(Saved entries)
(** ** Completion *)

Lemma IsDone_visit_spec ord w :
  iteration_of (wf_steps w) ord →
  IsDone_visit ord w = true ↔
  ∀ x st, status_of (wf_steps w) x = Some st →
    st ≠ StepStatusPending ∧ st ≠ StepStatusRunning.
Proof.
  intros Hit. unfold IsDone_visit. rewrite forallb_forall. split.
  - intros H x st (s & Hs & <-)%status_of_Some.
    assert ((x, s) ∈ map_range (wf_steps w) ord) as Hin by by apply elem_of_map_range.
    apply list_elem_of_In, H in Hin. simpl in Hin. unfold unfinished in Hin.
    apply negb_true_iff, bool_decide_eq_false in Hin. tauto.
  - intros H [x s] Hin%list_elem_of_In%elem_of_map_range; [|done]. simpl.
    apply negb_true_iff, bool_decide_eq_false.
    specialize (H x (st_status s)). unfold status_of in H. rewrite Hin in H.
    specialize (H eq_refl). tauto.
Qed.

Lemma IsDone_spec w :
  IsDone w = true ↔ ∀ x st, status_of (wf_steps w) x = Some st →
    st ≠ StepStatusPending ∧ st ≠ StepStatusRunning.
Proof. apply IsDone_visit_spec, iteration_of_keys. Qed.

(** The first pending step of the order, if any. *)
Lemma first_pending (steps : gmap string step) (l : list string) :
  (∃ l1 x l2, l = l1 ++ x :: l2 ∧ status_of steps x = Some StepStatusPending ∧
     ∀ y, y ∈ l1 → status_of steps y ≠ Some StepStatusPending) ∨
  (∀ y, y ∈ l → status_of steps y ≠ Some StepStatusPending).
Proof.
  induction l as [|x l IH]; [right; set_solver|].
  destruct (decide (status_of steps x = Some StepStatusPending)) as [Hx|Hx].
  - left. exists [], x, l. split_and!; [done..|]. set_solver.
  - destruct IH as [(l1 & y & l2 & -> & Hy & Hl1)|IH].
    + left. exists (x :: l1), y, l2. split_and!; [done..|]. set_solver.
    + right. set_solver.
Qed.

Lemma progress w :
  wf_inv w → IsDone w = false →
  (∃ x, status_of (wf_steps w) x = Some StepStatusRunning) ∨ Ready w ≠ [].
Proof.
  intros [Hsh Hset Hsta Hski] Hdone.
  set (steps := wf_steps w) in *.
  destruct (list_find (λ x, status_of steps x = Some StepStatusRunning) (wf_order w))
    as [[i x]|] eqn:Ef.
  { apply list_find_Some in Ef as (_ & Hx & _). left. eauto. }
  apply list_find_None in Ef. rewrite Forall_forall in Ef.
  destruct (first_pending steps (wf_order w)) as [(l1 & x & l2 & Ho & Hx & Hl1)|Hnone].
  - right. enough (x ∈ Ready w) as H by (intros E; rewrite E in H; by apply not_elem_of_nil in H).
    apply elem_of_Ready. fold steps. split_and!; [rewrite Ho; set_solver|done|].
    intros d Hd. pose proof (shape_dep_before _ _ _ _ _ _ Hsh Ho Hd) as Hdl.
    assert (Hdo : d ∈ wf_order w) by (rewrite Ho; set_solver).
    pose proof (proj1 (sh_dom _ _ Hsh d) Hdo) as [s Hs].
    pose proof (Hset x d Hx Hd) as Hnb. specialize (Hl1 d Hdl). specialize (Ef d Hdo).
    unfold bad in Hnb. fold steps in Hnb, Hs. unfold status_of in *. rewrite Hs in *.
    simpl in *. destruct (st_status s); naive_solver.
  - exfalso. enough (IsDone w = true) by congruence. apply IsDone_spec.
    intros x st Hx. pose proof Hx as (s & Hs & _)%status_of_Some.
    assert (x ∈ wf_order w) as Ho by (apply (sh_dom _ _ Hsh); eauto).
    specialize (Hnone x Ho). specialize (Ef x Ho). fold steps in Hx.
    split; intros ->; done.
Qed.

Lemma length_filter_partition (l : list (string * step)) :
  (∀ e, e ∈ l → st_status e.2 ≠ StepStatusPending ∧ st_status e.2 ≠ StepStatusRunning) →
  count_status StepStatusPassed l + count_status StepStatusFailed l +
    count_status StepStatusSkipped l = length l.
Proof.
  unfold count_status. induction l as [|[x s] l IH]; intros Hl; [done|].
  rewrite !filter_cons. simpl.
  specialize (IH (λ e He, Hl e (list_elem_of_further _ _ _ He))).
  specialize (Hl (x, s) (list_elem_of_here _ _)). simpl in Hl.
  destruct (st_status s); simpl; try lia; naive_solver.
Qed.

(** ** Termination *)

(** What is left to do for a step, and for a workflow. *)
Definition weight (st : option StepStatus) : nat :=
  match st with
  | Some StepStatusPending => 2
  | Some StepStatusRunning => 1
  | _ => 0
  end.

Definition work_left (w : Workflow) : nat :=
  sum_list ((λ x, weight (status_of (wf_steps w) x)) <$> wf_order w).

Lemma sum_list_lt (f g : string → nat) (l : list string) x :
  (∀ y, y ∈ l → f y ≤ g y) → x ∈ l → f x < g x → sum_list (f <$> l) < sum_list (g <$> l).
Proof.
  intros Hle Hx Hlt. induction l as [|y l IH]; [by apply not_elem_of_nil in Hx|]. csimpl.
  assert (sum_list (f <$> l) ≤ sum_list (g <$> l)) as Hl.
  { clear IH Hx. induction l as [|z l IH]; csimpl; [done|].
    pose proof (Hle z). assert (sum_list (f <$> l) ≤ sum_list (g <$> l)) by (apply IH; set_solver).
    specialize (Hle z). set_solver by lia. }
  apply elem_of_cons in Hx as [->|Hx]; [lia|].
  pose proof (Hle y ltac:(left)). enough (sum_list (f <$> l) < sum_list (g <$> l)) by lia.
  apply IH; [set_solver|done].
Qed.

Lemma wf_step_order w w' : wf_step w w' → wf_order w' = wf_order w.
Proof.
  destruct 1 as [w w' x _ H|w w' x st _ _ H]; [unfold MarkRunning in H|unfold Advance in H];
    destruct (wf_steps w !! x); by simplify_eq.
Qed.

Lemma wf_step_work w w' : wf_inv w → wf_step w w' → work_left w' < work_left w.
Proof.
  intros Hinv Hstep. unfold work_left. rewrite (wf_step_order _ _ Hstep).
  pose proof (inv_shape _ Hinv) as Hsh.
  destruct Hstep as [w w' x Hx H|w w' x st Hx Hst H].
  - apply elem_of_Ready in Hx as (Ho & Hp & _). unfold MarkRunning in H.
    destruct (wf_steps w !! x) as [s|] eqn:Es; [|done]. injection H as <-.
    apply (sum_list_lt _ _ _ x); [|done|]; simpl.
    + intros y _. rewrite status_of_insert. destruct (decide (x = y)) as [<-|]; [|done].
      rewrite Hp. simpl. lia.
    + rewrite status_of_insert, decide_True, Hp by done. simpl. lia.
  - assert (Ho : x ∈ wf_order w).
    { apply (sh_dom _ _ Hsh). apply status_of_Some in Hx as (s & -> & _). eauto. }
    unfold Advance in H. destruct (wf_steps w !! x) as [s|] eqn:Es; [|done].
    set (steps1 := <[x := set_status st s]> (wf_steps w)) in *.
    assert (Hsh1 : wf_shape (wf_order w) steps1).
    { eapply shape_ext; [exact Hsh|]. intros y. unfold steps1. rewrite lookup_insert.
      destruct (decide (x = y)) as [<-|]; [by rewrite Es|done]. }
    assert (Hw0 : weight (Some st) = 0) by (destruct Hst as [->| ->]; done).
    assert (Hle : ∀ y, weight (status_of steps1 y) ≤ weight (status_of (wf_steps w) y)).
    { intros y. unfold steps1. rewrite status_of_insert.
      destruct (decide (x = y)) as [<-|]; [|done]. simpl st_status. rewrite Hw0. lia. }
    assert (Hlt : weight (status_of steps1 x) < weight (status_of (wf_steps w) x)).
    { unfold steps1. rewrite status_of_insert, decide_True by done. simpl st_status.
      rewrite Hw0, Hx. simpl. lia. }
    assert (Hsk : ∀ y, weight (status_of (propagateSkip (wf_order w) steps1) y) ≤
      weight (status_of steps1 y)).
    { intros y. destruct (status_of (propagateSkip (wf_order w) steps1) y) as [t|] eqn:Et;
        [|simpl; lia].
      apply propagated_status in Et as [[-> _]|(-> & _)]; [done|simpl; lia|done]. }
    destruct (decide (st = StepStatusFailed)); injection H as <-; simpl;
      apply (sum_list_lt _ _ _ x); simpl; try done.
    + intros y _. etrans; [apply Hsk|apply Hle].
    + eapply Nat.le_lt_trans; [apply Hsk|done].
Qed.

Lemma wf_inv_steps w w' : wf_inv w → rtc wf_step w w' → wf_inv w'.
Proof. intros Hw Hr. eapply rtc_invariant; [apply wf_inv_step|done..]. Qed.

Lemma wf_steps_bounded n w w' :
  wf_inv w → nsteps wf_step n w w' → n + work_left w' ≤ work_left w.
Proof.
  intros Hinv Hn. induction Hn as [w|n w w1 w2 Hs Hn IH]; [lia|].
  pose proof (wf_step_work _ _ Hinv Hs). specialize (IH (wf_inv_step _ _ Hinv Hs)). lia.
Qed.

Lemma started_deps w x d :
  wf_inv w → tc (depends (deps_of (wf_steps w))) d x →
  ∀ st, status_of (wf_steps w) x = Some st →
  st = StepStatusRunning ∨ st = StepStatusPassed ∨ st = StepStatusFailed →
  status_of (wf_steps w) d = Some StepStatusPassed.
Proof.
  intros Hinv. induction 1 as [d x Hd|d y x Hd Htc IH]; intros st Hx Hst.
  - by eapply (inv_started _ Hinv).
  - eapply (inv_started _ Hinv y); [by eapply IH|auto|done].
Qed.

(** Dependents of a step that is running are pending or already skipped. *)
Lemma waiting_status w x y :
  wf_inv w → status_of (wf_steps w) x = Some StepStatusRunning →
  tc (depends (deps_of (wf_steps w))) x y →
  status_of (wf_steps w) y = Some StepStatusPending ∨
  status_of (wf_steps w) y = Some StepStatusSkipped.
Proof.
  intros Hinv Hx Htc.
  assert (is_Some (wf_steps w !! y)) as [s Hs].
  { destruct (tc_depends_last _ _ _ Htc) as [z Hz]. unfold depends, deps_of in Hz.
    destruct (wf_steps w !! y); [eauto|by apply not_elem_of_nil in Hz]. }
  pose proof (started_deps w y x Hinv Htc (st_status s)) as H.
  assert (Hy : status_of (wf_steps w) y = Some (st_status s)) by (unfold status_of; by rewrite Hs).
  rewrite Hy in *. destruct (st_status s) eqn:E; auto; exfalso;
    (rewrite H in Hx; [congruence|done|tauto]).
Qed.

Lemma failure_dooms w x s y :
  wf_inv w → status_of (wf_steps w) x = Some StepStatusRunning → wf_steps w !! x = Some s →
  tc (depends (deps_of (wf_steps w))) x y →
  doomed (<[x := set_status StepStatusFailed s]> (wf_steps w)) y.
Proof.
  intros Hinv Hx Hs.
  assert (Hd : ∀ z, deps_of (<[x := set_status StepStatusFailed s]> (wf_steps w)) z =
    deps_of (wf_steps w) z) by (intros z; by apply (deps_of_insert _ _ s)).
  apply tc_ind_r.
  - intros z Hz. apply (doomed_now _ _ x); [by rewrite Hd|].
    rewrite status_of_insert, decide_True by done. by left.
  - intros z z' Htc Hz' IH.
    assert (Hne : x ≠ z) by (intros <-; destruct (waiting_status w x x Hinv Hx Htc); congruence).
    destruct (waiting_status w x z Hinv Hx Htc) as [Hz|Hz];
      [apply (doomed_later _ _ z)|apply (doomed_now _ _ z)]; rewrite ?Hd; try done;
      rewrite status_of_insert, decide_False by done; [done|by right].
Qed.

Lemma doomed_by_failure w x s y :
  wf_inv w → wf_steps w !! x = Some s →
  doomed (<[x := set_status StepStatusFailed s]> (wf_steps w)) y →
  status_of (wf_steps w) y = Some StepStatusPending →
  tc (depends (deps_of (wf_steps w))) x y.
Proof.
  intros Hinv Hs Hdm. set (steps1 := <[x := _]> (wf_steps w)) in *.
  assert (Hd : ∀ z, deps_of steps1 z = deps_of (wf_steps w) z)
    by (intros z; by apply (deps_of_insert _ _ s)).
  assert (Hst : ∀ z, z ≠ x → status_of steps1 z = status_of (wf_steps w) z)
    by (intros z Hz; unfold steps1; by rewrite status_of_insert, decide_False by done).
  assert (Hx : status_of steps1 x = Some StepStatusFailed)
    by (unfold steps1; by rewrite status_of_insert, decide_True by done).
  induction Hdm as [y d Hin Hb|y d Hin Hp Hdm IH]; intros Hy; rewrite Hd in Hin;
    destruct (decide (d = x)) as [->|Hne]; try (by constructor).
  - rewrite Hst in Hb by done. by destruct (inv_settled _ Hinv y d).
  - rewrite Hst in Hp by done. eapply tc_r; [by apply IH|done].
Qed.

Lemma failed_dependents w x w' y :
  wf_inv w → status_of (wf_steps w) x = Some StepStatusRunning →
  Advance x StepStatusFailed w = Ok w' → is_Some (wf_steps w !! y) →
  (tc (depends (deps_of (wf_steps w))) x y →
     status_of (wf_steps w') y = Some StepStatusSkipped) ∧
  (y ≠ x → ¬ tc (depends (deps_of (wf_steps w))) x y →
     status_of (wf_steps w') y = status_of (wf_steps w) y).
Proof.
  intros Hinv Hx H [sy Hsy]. unfold Advance in H.
  destruct (wf_steps w !! x) as [s|] eqn:Es; [|done]. rewrite decide_True in H by done.
  injection H as <-. simpl. set (steps1 := <[x := _]> (wf_steps w)).
  assert (Hsh1 : wf_shape (wf_order w) steps1).
  { eapply shape_ext; [apply Hinv|]. intros z. unfold steps1. rewrite lookup_insert.
    destruct (decide (x = z)) as [<-|]; [by rewrite Es|done]. }
  assert (Hst : ∀ z, x ≠ z → status_of steps1 z = status_of (wf_steps w) z)
    by (intros z Hz; unfold steps1; by rewrite status_of_insert, decide_False by done).
  split.
  - intros Htc. pose proof (failure_dooms w x s y Hinv Hx Es Htc) as Hdm. fold steps1 in Hdm.
    assert (x ≠ y) by (intros <-; destruct (waiting_status w x x Hinv Hx Htc); congruence).
    destruct (waiting_status w x y Hinv Hx Htc) as [Hy|Hy]; rewrite <- Hst in Hy by done.
    + by apply propagated_skips.
    + by apply propagated_keeps.
  - intros Hne Hntc.
    assert (Hy : status_of (wf_steps w) y = Some (st_status sy)) by (unfold status_of; by rewrite Hsy).
    pose proof (propagateSkip_done _ _ Hsh1 y) as Hm.
    unfold steps1 in Hm at 1. rewrite lookup_insert_ne, Hsy in Hm by done.
    destruct Hm as (s' & Hs' & [[-> _]|(_ & _ & Hp & Hdm)]).
    + unfold status_of at 1. rewrite Hs'. by rewrite Hy.
    + exfalso. apply Hntc. eapply doomed_by_failure; [done..|]. rewrite Hy. by f_equal.
Qed.

Lemma work_left_new v id runID defs w :
  legal_visits defs v → NewWorkflow v id runID defs = Ok w →
  work_left w ≤ 2 * length defs.
Proof.
  intros Hv Hw. destruct (NewWorkflow_cases v id runID defs Hv)
    as [(Hwf & o & E & Hp & Ht)|(_ & e & E)]; rewrite E in Hw; [|done].
  injection Hw as <-. unfold work_left. simpl.
  replace (length defs) with (length o) by (rewrite Hp; unfold ids; by rewrite length_fmap).
  generalize (steps_of defs ∅). intros m. clear. induction o as [|x o IH]; csimpl; [lia|].
  assert (weight (status_of m x) ≤ 2) by (destruct (status_of m x) as [[]|]; simpl; lia). lia.
Qed.

Lemma Summary_visit_any w ord :
  iteration_of (wf_steps w) ord → Summary_visit ord w = Summary w.
Proof.
  intros Hit. unfold Summary, Summary_visit, count_status.
  assert (Hp : map_range (wf_steps w) ord ≡ₚ map_range (wf_steps w) (map_keys (wf_steps w))).
  { rewrite (map_range_permutation _ _ Hit). symmetry.
    apply map_range_permutation, iteration_of_keys. }
  by rewrite Hp.
Qed.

ACTION ITEM: Return exactly the lines from the line holding "injection Hw as" to the last line of the data, with both of those lines included and nothing added.

OUTPUT FOR THIS EXERCISE:
  injection Hw as <-. unfold work_left. simpl.
  replace (length defs) with (length o) by (rewrite Hp; unfold ids; by rewrite length_fmap).
  generalize (steps_of defs ∅). intros m. clear. induction o as [|x o IH]; csimpl; [lia|].
  assert (weight (status_of m x) ≤ 2) by (destruct (status_of m x) as [[]|]; simpl; lia). lia.
Qed.

Lemma Summary_visit_any w ord :
  iteration_of (wf_steps w) ord → Summary_visit ord w = Summary w.
Proof.
  intros Hit. unfold Summary, Summary_visit, count_status.
  assert (Hp : map_range (wf_steps w) ord ≡ₚ map_range (wf_steps w) (map_keys (wf_steps w))).
  { rewrite (map_range_permutation _ _ Hit). symmetry.
    apply map_range_permutation, iteration_of_keys. }
  by rewrite Hp.
Qed.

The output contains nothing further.